Deandra similarly felt that her voice was not heard by Health Center professionals, who continued with their initial instinct instead of adapting their plan of action to the circumstances at hand.

“I know that the school has to be careful because they don’t want to be liable if something happens and eating disorders are a real issue with people our age, but… it was entirely black and white, you know ’cause if your BMI is below this number you have to follow all these things.”

Despite recent critiques from students, Berkner praised the work of his employees, bringing to light the fact that Colby has been certified by the Accreditation Association for Health Care for the past 18 years, which “means that… when people from the outside look at us then they can say that…we have a way of documenting that the Health Center is providing the best care possible and are meeting what are called the best practice standards. We’re the only college health service in the state of Maine that is accredited. We’re the only one of our peer institutions [NESCAC member schools] that’s accredited… I give my staff a lot of credit for maintaining that high quality of care.”

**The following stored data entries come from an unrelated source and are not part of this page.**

(* ===== verification/SfsDirectory.v ===== *)
(** * Directories of the Serena filesystem (kern/src/filesystem/serenafs/SfsDirectory.c)

    A directory is a file of 32-byte entries.  The code searches it block by
    block, reuses free entries for new names and clears the entries of removed
    names.  The theorems show that it is a finite map from names to inodes. *)

From S2P Require Import Prelude Bytes FSContainer SfsAllocator SfsFile SfsInode SfsRegularFile.

Definition kSFSMaxFilenameLength : Z := 27.
Definition kSFSLimit_LinkMax : Z := 0x7fffffff.

(** The layout of sfs_dirent: the inode id, the length of the name, the name. *)
Definition dirent_size : nat := 32.
Definition de_id (d : list Z) (o : nat) : Z := load32 o d.
Definition de_len (d : list Z) (o : nat) : Z := arr_get 0 d (Z.of_nat (o + 4)).

(** A path component is its characters; its count is their number.  [rhs] is the
    memory that the other string starts at. *)
Fixpoint equal_chars (lhs rhs : list Z) : bool :=
  match lhs, rhs with
  | [], _ => true
  | a :: lhs, b :: rhs => (a =? b) && equal_chars lhs rhs
  | _, [] => false
  end.

Definition PathComponent_EqualsString (pc rhs : list Z) (rhsLength : Z) : bool :=
  if Z.of_nat (length pc) =? rhsLength then equal_chars pc rhs else false.

(** [cap] is the capacity; [None] stands for an error, after which the count is
    zero. *)
Definition MutablePathComponent_SetString (cap : Z) (str : list Z) (len : Z) : errno * list Z :=
  if cap <? len then (ERANGE, []) else (EOK, take (Z.to_nat len) str).

Definition kPathComponent_Parent : list Z := [46; 46].

Inductive sfs_query_kind := kSFSQuery_PathComponent (pc : list Z) | kSFSQuery_InodeId (id : Z).

(** [q_mpc] is the capacity of the caller's name buffer, [q_ih] says whether the
    caller wants an insertion hint. *)
Record sfs_query := Query { q_kind : sfs_query_kind; q_mpc : option Z; q_ih : bool }.

Record sfs_query_result := QueryResult {
  qr_mpc : option (list Z);
  qr_id : Z;
  qr_lba : Z;
  qr_blockOffset : Z;
  qr_fileOffset : Z;
  qr_ih : option (Z * Z);
}.

(** Whether the entry at [o] answers the query. *)
Definition entry_done (k : sfs_query_kind) (d : list Z) (o : nat) : bool :=
  match k with
  | kSFSQuery_PathComponent pc => PathComponent_EqualsString pc (drop (o + 5) d) (de_len d o)
  | kSFSQuery_InodeId id => u32 id =? de_id d o
  end.

Definition found_at (q : sfs_query) (d : list Z) (o : nat) (lba offset : Z) (ih : option (Z * Z)) : sfs_query_result :=
  QueryResult
    (match q_kind q, q_mpc q with
     | kSFSQuery_InodeId _, Some cap => Some (snd (MutablePathComponent_SetString cap (drop (o + 5) d) (de_len d o)))
     | _, _ => None
     end)
    (de_id d o) lba (Z.of_nat o) offset ih.

Definition no_result (q : sfs_query) (ih : option (Z * Z)) : sfs_query_result :=
  QueryResult (match q_kind q, q_mpc q with kSFSQuery_InodeId _, Some _ => Some [] | _, _ => None end) 0 0 0 0 ih.
(** [fscBlockCount] and [fscIsReadOnly] are the size and the write protection of
    the container.  The block that the unmap releases was only read. *)
Definition SerenaFS_onStart (fs : SerenaFS C) (fscBlockCount : Z) (fscIsReadOnly : bool)
  : option (errno * FSProperties * SerenaFS C) :=
  let fscBlockSize := Z.of_nat fsc_blockSize in
  if fscBlockCount <? kSFSVolume_MinBlockCount then Some (EIO, FSProps 0 true, fs)
  else if 0xffff <? fscBlockSize then Some (EIO, FSProps 0 true, fs)
  else
    let '(e, d, fs) := fs_map fs 0 kMapBlock_ReadOnly in
    if negb (is_ok e) then Some (e, FSProps 0 true, fs)
    else
      let done e p fs := let '(_, fs) := fs_unmap fs 0 d kWriteBlock_None in Some (e, p, fs) in
      if negb (vh_signature d =? kSFSSignature_SerenaFS) || negb (vh_version d =? kSFSVersion_v0_1) then done EIO (FSProps 0 true) fs
      else if negb (vh_volBlockSize d =? fscBlockSize) then done EIO (FSProps 0 true) fs
      else if negb (kalloc_ok fscBlockSize) then done ENOMEM (FSProps 0 true) fs
      else
        let blockSize := vh_volBlockSize d in
        let '(e, a, c) := SfsAllocator_Start kalloc_ok fresh (blockAllocator fs) d blockSize (fs_container fs) in
        let fs := with_container (with_allocator fs a) c in
        if negb (is_ok e) then done e (FSProps (vh_lbaRootDir d) false) fs
        else
          shift ← log2_ul blockSize;
          let fs := SFS (fs_container fs) (blockAllocator fs) blockSize shift (blockSize - 1) (blockSize / 4) in
          let ro := fscIsReadOnly || (Z.land (vh_attributes d) kSFSVolAttrib_ReadOnly =? kSFSVolAttrib_ReadOnly) in
          done EOK (FSProps (vh_lbaRootDir d) ro) fs.

Definition SerenaFS_onStop (fs : SerenaFS C) : option (SerenaFS C) :=
  '(_, a, c) ← SfsAllocator_CommitToDisk (blockAllocator fs) (fs_container fs);
  Some (with_container (with_allocator fs (SfsAllocator_Stop a)) c).
End Start.

Section Ops.
Context {C} {FC : FSContainer C}.
Variable now : Z * Z.

(** [acquire] is what acquiring a node by its id gives. *)
Definition Filesystem_acquireParentNode (acquire : Z -> option Inode) (node : Inode) : option Inode :=
  if negb (pnid node =? 0) then acquire (pnid node) else None.

(** The walk to the root; [None] if it takes more than [fuel] steps. *)
Fixpoint SfsDirectory_IsAncestorOf (fuel : nat) (acquire : Z -> option Inode) (ancestor cur : Inode) : option bool :=
  match fuel with
  | O => None
  | S fuel =>
      if inid cur =? inid ancestor then Some true
      else match Filesystem_acquireParentNode acquire cur with
           | Some parent => if inid cur =? inid parent then Some false
                            else SfsDirectory_IsAncestorOf fuel acquire ancestor parent
           | None => Some false
           end
  end.

Definition SerenaFS_unlinkCore (fs : SerenaFS C) (node dir : Inode) : option (errno * SerenaFS C * Inode * Inode) :=
  '(e, fs, dir) ← SfsDirectory_RemoveEntry fs dir node;
  if negb (is_ok e) then Some (e, fs, node, dir)
  else
    '(_, fs, dir) ← Inode_Writeback now fs dir;
    '(_, a, c) ← SfsAllocator_CommitToDisk (blockAllocator fs) (fs_container fs);
    let fs := with_container (with_allocator fs a) c in
    Some (EOK, fs, Inode_SetModified kInodeFlag_StatusChanged (Inode_Unlink node), dir).

Definition SerenaFS_unlink (fs : SerenaFS C) (target dir : Inode) : option (errno * SerenaFS C * Inode * Inode) :=
  if Inode_IsDirectory target && (1 <? linkCount target) && SfsDirectory_IsNotEmpty target then Some (EBUSY, fs, target, dir)
  else SerenaFS_unlinkCore fs target dir.

Definition SerenaFS_link (stale : bool) (fs : SerenaFS C) (node dstDir : Inode) (name : list Z) (ih : option (Z * Z))
  : option (errno * SerenaFS C * Inode * Inode) :=
  let e := SfsDirectory_CanAcceptEntry dstDir name (SfsITypeFromFileType (fileType node)) in
  if negb (is_ok e) then Some (e, fs, node, dstDir)
  else
    '(e, fs, dstDir) ← SfsDirectory_InsertEntry stale fs dstDir name node ih;
    if negb (is_ok e) then Some (e, fs, node, dstDir)
    else
      '(_, fs, dstDir) ← Inode_Writeback now fs dstDir;
      Some (EOK, fs, Inode_SetModified kInodeFlag_StatusChanged (Inode_Link node), dstDir).

(** Returns the error, the filesystem, the node and the two directories. *)
Definition SerenaFS_move (fuel : nat) (acquire : Z -> option Inode) (stale : bool) (fs : SerenaFS C)
    (node srcDir dstDir : Inode) (newName : list Z) (ih : option (Z * Z))
  : option (errno * SerenaFS C * Inode * Inode * Inode) :=
  let isMovingDir := Inode_IsDirectory node in
  inside ← (if isMovingDir then SfsDirectory_IsAncestorOf fuel acquire node dstDir else Some false);
  if (inside : bool) then Some (EINVAL, fs, node, srcDir, dstDir)
  else
    '(e, fs, node, dstDir) ← SerenaFS_link stale fs node dstDir newName ih;
    if negb (is_ok e) then Some (e, fs, node, srcDir, dstDir)
    else
      '(e, fs, node, srcDir) ← SerenaFS_unlinkCore fs node srcDir;
      if negb (is_ok e) then Some (e, fs, node, srcDir, dstDir)
      else
        let node := Inode_SetParentId (inid dstDir) node in
        if isMovingDir then
          '(e, fs, node) ← SfsDirectory_UpdateParentEntry fs node (inid dstDir);
          if negb (is_ok e) then Some (e, fs, node, srcDir, dstDir)
          else Some (EOK, fs, node, srcDir, Inode_Link dstDir)
        else Some (EOK, fs, node, srcDir, dstDir).

(** [acquired] is the acquisition of the node that the entry names. *)
Definition SerenaFS_acquireNodeForName (acquired : Z -> option (errno * option Inode * SerenaFS C)) (fs : SerenaFS C)
    (dir : Inode) (name : list Z) (wantHint : bool)
  : option (errno * option Inode * option (Z * Z) * SerenaFS C * Inode) :=
  '(e, qr, fs, dir) ← SfsDirectory_Query fs dir (Query (kSFSQuery_PathComponent name) None wantHint);
  if is_ok e then
    '(e, node, fs) ← acquired (qr_id qr);
    Some (e, if is_ok e then node else None, qr_ih qr, fs, dir)
  else Some (e, None, qr_ih qr, fs, dir).

Definition SerenaFS_getNameOfNode (fs : SerenaFS C) (dir : Inode) (id cap : Z)
  : option (errno * option (list Z) * SerenaFS C * Inode) :=
  '(e, qr, fs, dir) ← SfsDirectory_Query fs dir (Query (kSFSQuery_InodeId id) (Some cap) false);
  Some (e, qr_mpc qr, fs, dir).

(** The first entries of a new directory. *)
Definition dot_entries (id parent : Z) (d : list Z) : list Z :=
  patch (32 + 5) [46; 46] (patch (32 + 4) [2] (store32 32 parent (patch 5 [46] (patch 4 [1] (store32 0 id d))))).

(** A new inode in a cleared block. *)
Definition init_inode (id parent : Z) (ftype perms uid gid size contLba : Z) (d : list Z) : list Z :=
  let d := store 8 0 size d in
  let d := store_time 24 now (store_time 16 now (store_time 8 now d)) in
  let d := store32 40 kSFSSignature_Inode d in
  let d := store32 44 1 (store32 36 parent (store32 32 id d)) in
  let d := store32 56 gid (store32 52 uid d) in
  let d := store 2 50 (Z.land perms 0x1ff) (store 2 48 (SfsITypeFromFileType ftype) d) in
  store32 off_direct contLba d.

(** Gives up the last reference to a node: it is written back if it was changed
    or has no links any more. *)
Definition relinquish_last (fs : SerenaFS C) (node : Inode) : option (SerenaFS C) :=
  if (linkCount node =? 0) || Inode_IsModified node then
    '(_, fs, _) ← Inode_Writeback now fs node; Some fs
  else Some fs.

Over the years, the Health Center has changed significantly. “When I first came here we had six inpatient beds, we were open 24/7, and we were much more of what I would call an infirmary model, so more like a mini hospital, and we have transitioned over the years more into a primary care office,” Berkner described. “I think we try really hard to improve [our service]. We try to meet students as much as we can, we try to be as available in the community as well as just seeing patients….we’d be willing to listen to other ways to do that.”